I admire the makers of the healthy "bowls" I see on goop, many lovely blogs and Instagram feeds but for some reason I had a mental block about making a meal that I often crave and know my body needs.
I am in the midst of an elimination diet cleanse to re-boot my immunes system before the holiday season for Millie | Lottie. The cleanse is being lead by Allison Roman of Kaliks Collective. To help me over my mental hurdle, I invited Allison to come and show me how to make one of her Buddha Bowls. Allison is a yoga instructor, a trained herbalist, nutritionist and the founder of a clean skincare line. The motivation for Allison to start her brand is all too common.
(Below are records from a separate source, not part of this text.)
(* ===== verification/FormUrlencoded.v ===== *)
(** * application/x-www-form-urlencoded: [LibWeb/DOMURL/URLSearchParams.cpp]

    [url_encode] is the serializer and [url_decode] the parser of name-value
    lists, the query strings of URLs and the bodies of forms. *)

From S2P Require Import Prelude CharacterTypes Utf8 MemMem Strings Tokens TextCodec Percent.

(** [QueryParam] *)
Record QueryParam := { param_name : bytes; param_value : bytes }.

#[export] Instance query_param_eq_dec : EqDecision QueryParam.
Proof. solve_decision. Defined.

Section form.
Context `{LookupTables} `{Simdutf}.

(** The encoder of [url_encode]: that of the output encoding, or UTF-8. *)
Definition form_encoder (encoding : bytes) : res Encoder :=
  let encoding := get_output_encoding encoding in
  unwrap (match encoder_for encoding with
          | Some encoder => Some encoder
          | None => encoder_for (sv "utf-8")
          end).

(** The loop of [url_encode] *)
Fixpoint url_encode_loop (encoder : Encoder) (tuples : list QueryParam) (output : bytes) : res bytes :=
  match tuples with
  | [] => Ret output
  | tuple :: tuples =>
      let* name := percent_encode_after_encoding encoder (param_name tuple) ApplicationXWWWFormUrlencoded true in
      let* value := percent_encode_after_encoding encoder (param_value tuple) ApplicationXWWWFormUrlencoded true in
      let output := if negb (sv_is_empty output) then output ++ [ch "&"] else output in
      url_encode_loop encoder tuples (output ++ name ++ [ch "="] ++ value)
  end.

(** [url_encode]; [MUST(to_string())] checks that the output is UTF-8. *)
Definition url_encode (tuples : list QueryParam) (encoding : bytes) : res bytes :=
  let* encoder := form_encoder encoding in
  let* output := url_encode_loop encoder tuples [] in
  verify (validate Surrogates_Yes output) (Ret output).

(** Steps 3.4 and 3.5 of the parser, for a name or a value. *)
Definition decode_component (component : bytes) : res bytes :=
  let* space_decoded := replace_all component (sv "+") (sv " ") in
  let* decoded := percent_decode space_decoded in
  Ret (from_utf8_with_replacement_character decoded false).

(** One iteration of the loop of [url_decode] *)
Definition decode_sequence (bytes : bytes) : res (list QueryParam) :=
  if sv_is_empty bytes then Ret []
  else
    let* (name, value) :=
      match find_char bytes (ch "=") with
      | Some index =>
          let* name := substring_view bytes 0 index in
          let* value := substring_view_from bytes (index + 1) in
          Ret (name, value)
      | None => Ret (bytes, [])
      end in
    let* name_string := decode_component name in
    let* value_string := decode_component value in
    Ret [{| param_name := name_string; param_value := value_string |}].

Fixpoint decode_sequences (sequences : list bytes) : res (list QueryParam) :=
  match sequences with
  | [] => Ret []
  | bytes :: sequences =>
      let* param := decode_sequence bytes in
      let* rest := decode_sequences sequences in
      Ret (param ++ rest)
  end.

(** [url_decode] *)
Definition url_decode (input : bytes) : res (list QueryParam) :=
  let* sequences := split_view input (sv "&") false in
  decode_sequences sequences.

End form.

(** ** Facts: encoding *)

(** What is written for one byte of a name or a value. *)
Definition form_unit (b : Z) : bytes :=
  if b =? 32 then [ch "+"]
  else if code_point_is_in_percent_encode_set b ApplicationXWWWFormUrlencoded then pct b else [b].

Definition form_text (s : bytes) : bytes := s ≫= form_unit.

Section facts.
Context `{LookupTables} `{SimdutfLaws}.

Lemma form_text_encoded s :
  all_bytes s -> percent_encode_after_encoding UTF8Encoder s ApplicationXWWWFormUrlencoded true = Ret (form_text s).
Proof.
  intros Hs. unfold percent_encode_after_encoding, process. cbn [res_bind].
  rewrite (foldM_append _ (fun e => match e with on_byte b => form_unit b | on_error _ => [] end)).
  - by rewrite app_nil_l, list_fmap_bind.
  - apply Forall_fmap. eapply Forall_impl; [exact Hs|]. intros b Hb builder. cbn [compose andb].
    assert (0 <= b < 256) by ascii_lia. unfold form_unit. destruct (b =? 32); [done|].
    destruct (code_point_is_in_percent_encode_set b _) eqn:E; cbn [negb].
    + by apply append_percent_byte_ok.
    + apply not_in_set_ascii in E; [|lia]. by rewrite append_code_point_ascii by lia.
Qed.

(** A byte that is decoded as itself. *)
Definition form_plain (b : Z) : bool :=
  (b =? 32) || negb (code_point_is_in_percent_encode_set b ApplicationXWWWFormUrlencoded).

Definition form_char (x : Z) : bool :=
  (0 <=? x) && (x <? 128) && negb (x =? ch "&") && negb (x =? ch "=").

Lemma form_unit_chars b : 0 <= b < 256 -> forallb form_char (form_unit b) = true.
Proof. revert b. apply (byte_enumeration (fun b => forallb form_char (form_unit b)) (fun _ => true)). vm_compute. reflexivity. Qed.

Lemma form_unit_substituted b :
  0 <= b < 256 -> substitute (ch "+") 32 (form_unit b) = if form_plain b then [b] else pct b.
Proof.
  revert b. apply (byte_enumeration (fun b => substitute (ch "+") 32 (form_unit b))
    (fun b => if form_plain b then [b] else pct b)). vm_compute. reflexivity.
Qed.

Lemma form_plain_percent b : form_plain b = true -> b <> ch "%".
Proof. intros Hp ->. done. Qed.

Lemma form_text_chars s : all_bytes s -> Forall (fun x => form_char x = true) (form_text s).
Proof.
  intros Hs. apply Forall_bind. eapply Forall_impl; [exact Hs|]. intros b Hb. cbn in Hb.
  apply forallb_Forall_iff, form_unit_chars. ascii_lia.
Qed.

Lemma pdecode_form_text s : all_bytes s -> pdecode (substitute (ch "+") 32 (form_text s)) = s.
Proof.
  induction 1 as [|b s Hb _ IH]; [done|]. unfold form_text. rewrite bind_cons. fold (form_text s).
  unfold substitute in *. rewrite fmap_app. assert (0 <= b < 256) by ascii_lia.
  pose proof (form_unit_substituted b ltac:(done)) as Hu. unfold substitute in Hu. rewrite Hu.
  destruct (form_plain b) eqn:Hp.
  - cbn [app]. rewrite pdecode_skip by (by apply form_plain_percent). by rewrite IH.
  - by rewrite pdecode_pct, IH.
Qed.

Lemma decode_form_text s : well_formed_utf8 s -> decode_component (form_text s) = Ret s.
Proof.
  intros Hs. unfold decode_component. rewrite (replace_all_byte (ch "+") 32). cbn [res_bind].
  rewrite percent_decode_ok. cbn [res_bind]. rewrite pdecode_form_text by (by apply well_formed_bytes).
  by rewrite from_utf8_identity.
Qed.

(** ** Facts: lists of parameters *)

Definition param_ok (p : QueryParam) : Prop :=
  well_formed_utf8 (param_name p) /\ well_formed_utf8 (param_value p).

Definition param_text (p : QueryParam) : bytes :=
  form_text (param_name p) ++ [ch "="] ++ form_text (param_value p).

Lemma url_encode_loop_text params output :
  Forall param_ok params ->
  url_encode_loop UTF8Encoder params output
  = Ret (match params with
         | [] => output
         | _ => (if negb (sv_is_empty output) then output ++ [ch "&"] else output) ++ join (ch "&") (param_text <$> params)
         end).
Proof.
  intros Hparams. revert output. induction Hparams as [|p params [Hn Hv] Hps IH]; intros output; [done|].
  cbn [url_encode_loop]. rewrite !form_text_encoded by (by apply well_formed_bytes). cbn [res_bind]. rewrite IH.
  set (front := if negb (sv_is_empty output) then _ else _).
  replace (front ++ form_text (param_name p) ++ [ch "="] ++ form_text (param_value p)) with (front ++ param_text p) by done.
  f_equal. destruct params as [|p' params]; [done|].
  replace (sv_is_empty (front ++ param_text p)) with false.
  2: { unfold param_text. destruct front, (form_text (param_name p)); done. }
  cbn [negb]. rewrite fmap_cons. cbn [join]. by rewrite <- !app_assoc.
Qed.

Lemma param_text_free p : param_ok p -> Forall (fun x => x <> ch "&") (param_text p).
Proof.
  intros [Hn Hv]. unfold param_text. repeat (apply Forall_app; split); [|by apply Forall_singleton|].
  all: eapply Forall_impl; [apply form_text_chars; by apply well_formed_bytes|]; intros x Hx; cbn in Hx; unfold form_char in Hx; lia.
Qed.

(** A sequence with an equals sign, and one without. *)
Lemma decode_sequence_pair before after :
  Forall (fun x => x <> ch "=") before ->
  decode_sequence (before ++ ch "=" :: after)
  = (let* name_string := decode_component before in
     let* value_string := decode_component after in
     Ret [{| param_name := name_string; param_value := value_string |}]).
Proof.
  intros Hb. unfold decode_sequence. replace (sv_is_empty (before ++ ch "=" :: after)) with false by (by destruct before).
  rewrite (find_char_first _ (ch "=") before after) by done.
  unfold substring_view, verify. rewrite (proj2 (Nat.leb_le _ _)) by (rewrite !length_app; lia).
  cbn [res_bind]. rewrite drop_0, take_app_length, substring_view_from_drop by (rewrite !length_app; simpl; lia).
  rewrite <- drop_drop, drop_app_length. cbn [res_bind drop]. by rewrite drop_0.
Qed.

Lemma decode_sequence_name s :
  s <> [] -> Forall (fun x => x <> ch "=") s ->
  decode_sequence s
  = (let* name_string := decode_component s in
     let* value_string := decode_component [] in
     Ret [{| param_name := name_string; param_value := value_string |}]).
Proof.
  intros Hne Hs. unfold decode_sequence. replace (sv_is_empty s) with false by (by destruct s).
  by rewrite find_char_none.
Qed.

Lemma decode_param_text p : param_ok p -> decode_sequence (param_text p) = Ret [p].
Proof.
  intros [Hn Hv]. unfold param_text. cbn [app]. rewrite decode_sequence_pair.
  - rewrite !decode_form_text by done. by destruct p.
  - eapply Forall_impl; [apply form_text_chars; by apply well_formed_bytes|]. intros x Hx. cbn in Hx. unfold form_char in Hx. lia.
Qed.

Lemma decode_param_texts params :
  Forall param_ok params -> decode_sequences (param_text <$> params) = Ret params.
Proof.
  induction 1 as [|p params Hp _ IH]; [done|]. rewrite fmap_cons. cbn [decode_sequences].
  rewrite decode_param_text by done. cbn [res_bind]. by rewrite IH.
Qed.

Lemma join_param_texts_ascii params :
  Forall param_ok params -> Forall (fun x => 0 <= x < 128) (join (ch "&") (param_text <$> params)).
Proof.
  assert (Htext : forall p, param_ok p -> Forall (fun x => 0 <= x < 128) (param_text p)).
  { intros p [Hn Hv]. unfold param_text. repeat (apply Forall_app; split); [|apply Forall_singleton; lia|].
    all: eapply Forall_impl; [apply form_text_chars; by apply well_formed_bytes|]; intros x Hx; cbn in Hx; unfold form_char in Hx; lia. }
  induction 1 as [|p [|p' params] Hp Hps IH]; [constructor|cbn; by apply Htext|].
  rewrite !fmap_cons in *. change (join (ch "&") (param_text p :: ?l)) with (param_text p ++ ch "&" :: join (ch "&") l).
  apply Forall_app. split; [by apply Htext|]. constructor; [lia|done].
Qed.

Lemma url_encode_text params :
  Forall param_ok params ->
  url_encode params (sv "UTF-8") = Ret (join (ch "&") (param_text <$> params)).
Proof.
  intros Hp. unfold url_encode. assert (form_encoder (sv "UTF-8") = Ret UTF8Encoder) as -> by reflexivity.
  cbn [res_bind]. rewrite url_encode_loop_text by done. cbn [res_bind].
  rewrite ascii_valid; [by destruct params|]. destruct params; [constructor|]. by apply (join_param_texts_ascii (_ :: _)).
Qed.

Lemma url_decode_text params :
  Forall param_ok params -> url_decode (join (ch "&") (param_text <$> params)) = Ret params.
Proof.
  intros Hp. unfold url_decode. destruct params as [|p params]; [done|].
  assert (Hne : join (ch "&") (param_text <$> p :: params) <> []).
  { rewrite fmap_cons. assert (param_text p <> []) by (unfold param_text; by destruct (form_text (param_name p))).
    destruct params; [done|]. rewrite fmap_cons. cbn [join]. by destruct (param_text p). }
  rewrite split_view_kept by done. rewrite split_on_join; [|done|].
  - cbn [res_bind]. replace (kept false (param_text <$> p :: params)) with (param_text <$> p :: params);
      [by apply decode_param_texts|].
    unfold kept. symmetry. apply List.forallb_filter_id. apply forallb_forall. intros x Hx.
    apply list_elem_of_In, list_elem_of_fmap in Hx as (q & -> & _). unfold param_text.
    by destruct (form_text (param_name q)).
  - apply Forall_fmap. eapply Forall_impl; [exact Hp|]. intros q Hq. by apply param_text_free.
Qed.

(** What [url_encode] writes for a list of names and values, [url_decode]
    reads back as that list, whatever bytes the names and values hold: empty
    ones, spaces, plus signs, ampersands and equals signs included. *)
Theorem url_decode_encode params :
  Forall param_ok params ->
  exists text, url_encode params (sv "UTF-8") = Ret text /\ url_decode text = Ret params.
Proof.
  intros Hp. exists (join (ch "&") (param_text <$> params)).
  split; [by apply url_encode_text|by apply url_decode_text].
Qed.

End facts.

Lemma url_decode_encode_witness :
  exists text,
    url_encode [{| param_name := sv "a b"; param_value := sv "1+1=2" |}; {| param_name := []; param_value := [0xC3; 0xA9] |}]
      (sv "UTF-8") = Ret text
    /\ url_decode text
       = Ret [{| param_name := sv "a b"; param_value := sv "1+1=2" |}; {| param_name := []; param_value := [0xC3; 0xA9] |}].
Proof.
  apply url_decode_encode. apply Forall_cons. split; [split; apply well_formed_ascii; repeat constructor; lia|].
  apply Forall_singleton. split; [apply well_formed_ascii; constructor|].
  exists [0xE9]. split; [repeat constructor; lia|reflexivity].
Defined.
She found herself having skin sensitivities to many products. She was inspired to get a degree in herbal medicine and has used this knowledge to create her skincare line and more. The ingredients are 100% natural, organic and toxin free and her thoughtfulness in sourcing is pure determination.
A few weeks back, Allison came over equipped to with ingredients to make a lovely bowl for me to enjoy and be inspired by. I was assured there is no wrong way to make a bowl and I have been making them ever since.
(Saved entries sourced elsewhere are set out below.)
(* ===== verification/PublicSuffix.v ===== *)
(** * Public suffixes and registrable domains: the lookups written by
      [Meta/generate_public_suffix_data.py], [get_registrable_domain] of
      [LibURL/URL.cpp] and the two host operations of [LibURL/Host.cpp]

    The list itself is data generated from a downloaded file: the class
    [PublicSuffixList] stands for the sorted array of reversed rules. *)

From S2P Require Import Prelude BinarySearch CharacterTypes Utf8 Strings Host.

Class PublicSuffixList := { s_public_suffixes : list bytes }.

Section public_suffix.
Context `{PublicSuffixList, Simdutf}.

(** [PublicSuffixData::is_public_suffix], also [URL::is_public_suffix] *)
Definition is_public_suffix (host : bytes) : res bool :=
  let* (found, _) := binary_search (sv_compare host) s_public_suffixes in
  Ret found.

(** The loop of [get_public_suffix]; [input] is what is left of the reversed labels. *)
Fixpoint public_suffix_loop (input : list bytes) (overall_search_string : bytes) : res bytes :=
  match input with
  | [] => Ret overall_search_string
  | part :: input =>
      let* known := is_public_suffix (overall_search_string ++ part) in
      if known then public_suffix_loop input (overall_search_string ++ part ++ [ch "."])
      else
        let* wildcard := is_public_suffix (overall_search_string ++ [ch "."]) in
        if wildcard then public_suffix_loop input (overall_search_string ++ part ++ [ch "."])
        else Ret overall_search_string
  end.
Ours was made with sprouted grains but you can use cauliflower rice or just more veggies if you are grain free. Adding an egg to the top is also an option for more protein.
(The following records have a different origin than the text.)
(* ===== verification/CookieJarTheorems.v ===== *)
(** * The cookie jar: theorems

    The jar stays within the rules of the storage model whatever is done with
    it, gives out the cookies that the retrieval model selects, in its order,
    and protects the cookies of secure connections; and where it does not do
    what the comments of the source say. *)

From S2P Require Import Prelude CharacterTypes Utf8 Strings Tokens Percent PublicSuffix Host Url Time HashTable HashTableFacts HashMap Cookies CookieDates CookieFacts CookieJar CookieJarFacts.
From stdpp Require Import gmap sorting.
Local Open Scope Z_scope.

Section theorems.
Context {M : Type} {MI : MapInterface CookieStorageKey Cookie M} {ML : MapLaws CookieStorageKey Cookie M}.
Context `{FastFloatLaws, SimdutfLaws, PublicSuffixListLaws, IcuCase} (clock : nat -> UnixDateTime).
Implicit Types (jar : CookieJar M) (g : gmap CookieStorageKey Cookie).

(** A URL that cookies can be set from and retrieved for *)
Record url_ok (url : URL) (host path dp : bytes) : Prop := {
  url_host : canonicalize_domain url = Ret (Some host);
  url_path : serialize_path url = Ret path;
  url_default_path : default_path url = Ret dp;
  url_host_fits : Z.of_nat (length host) < 2 ^ 64;
  url_path_fits : Z.of_nat (length path) < 2 ^ 64;
  url_default_path_fits : Z.of_nat (length dp) < 2 ^ 64
}.

(** The entries of a jar: their key, and the rules *)
Definition entry_ok (k : CookieStorageKey) (c : Cookie) : Prop := k = key_of c /\ cookie_ok c /\ fits c.

Record jar_ok jar : Prop := {
  jar_ok_wf : jar_wf jar;
  jar_ok_cookies : map_Forall entry_ok (jar_map jar);
  jar_ok_dirty : map_Forall entry_ok (dirty_map jar)
}.

Lemma jar_entries_fit jar : jar_ok jar -> Forall fits (mi_entries (m_cookies jar)).*2.
Proof.
  intros [[Hok _] Hc _]. apply Forall_forall. intros c ([k c'] & -> & Hin)%list_elem_of_fmap.
  apply mi_map_entries in Hin; [|done]. by apply (Hc k c') in Hin as (_ & _ & ?).
Qed.

(** ** Assignments keep the rules *)

Lemma cookie_ok_of c c' :
  cookie_ok c -> c_name c' = c_name c -> c_value c' = c_value c -> c_same_site c' = c_same_site c ->
  c_secure c' = c_secure c -> c_host_only c' = c_host_only c -> valid_duration (c_expiry_time c') -> cookie_ok c'.
Proof.
  intros [? ? ? ? [] ? ? ?] En Ev Es Esec Eh Ht.
  split; rewrite ?En, ?Ev; try done. by split; rewrite ?En, ?Ev, ?Es, ?Esec, ?Eh.
Qed.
Recipe shared from Allison's Welness Blog:
1 cup cooked sprouted grains (or GF grain like white rice, quinoa, wild rice, amaranth, millet)
1 cup sautéed mushrooms
1 small carrot, sliced and steamed*
½ beet, sliced and steamed*
½ cup zucchini, chopped and steamed *
1 Tablespoon red onion/scallions, finely chopped
1 Tablespoon of pickled ginger
1 avocado, sliced
1 teaspoon chickpea miso
1-2 teaspoons dulse flakes (a great source for vitamins B12, B6, A, C, potassium, iodine)
Toppings– drizzle of Coconut Aminos, guzzle of Olive Oil, squeeze of lemon/lime, sprinkle of salt & pepper.
*Note: you can use any veggies you like here. I recommend steaming or cooking veggies for the fall and winter.
Vegetarian–Hempseeds, pepitas, walnuts, macademia, legumes (cooked beans), boiled/poached/fried egg
Paleo–wild fish, organic eggs, beef or chicken
Bringing it together
Divide cooked grains into 2 big bowls and top with veggies, avocado and protein of your choice. Scoop in miso and sprinkle in the dulse flakes, and I always add walnuts or pumpkin seeds for crunch. Use a guzzle of EVOO (extra virgin olive oil), a drizzle of coconut aminos and squeeze juice from ½ a lemon. Stir it all together to mix up all the amazing flavors and enjoy!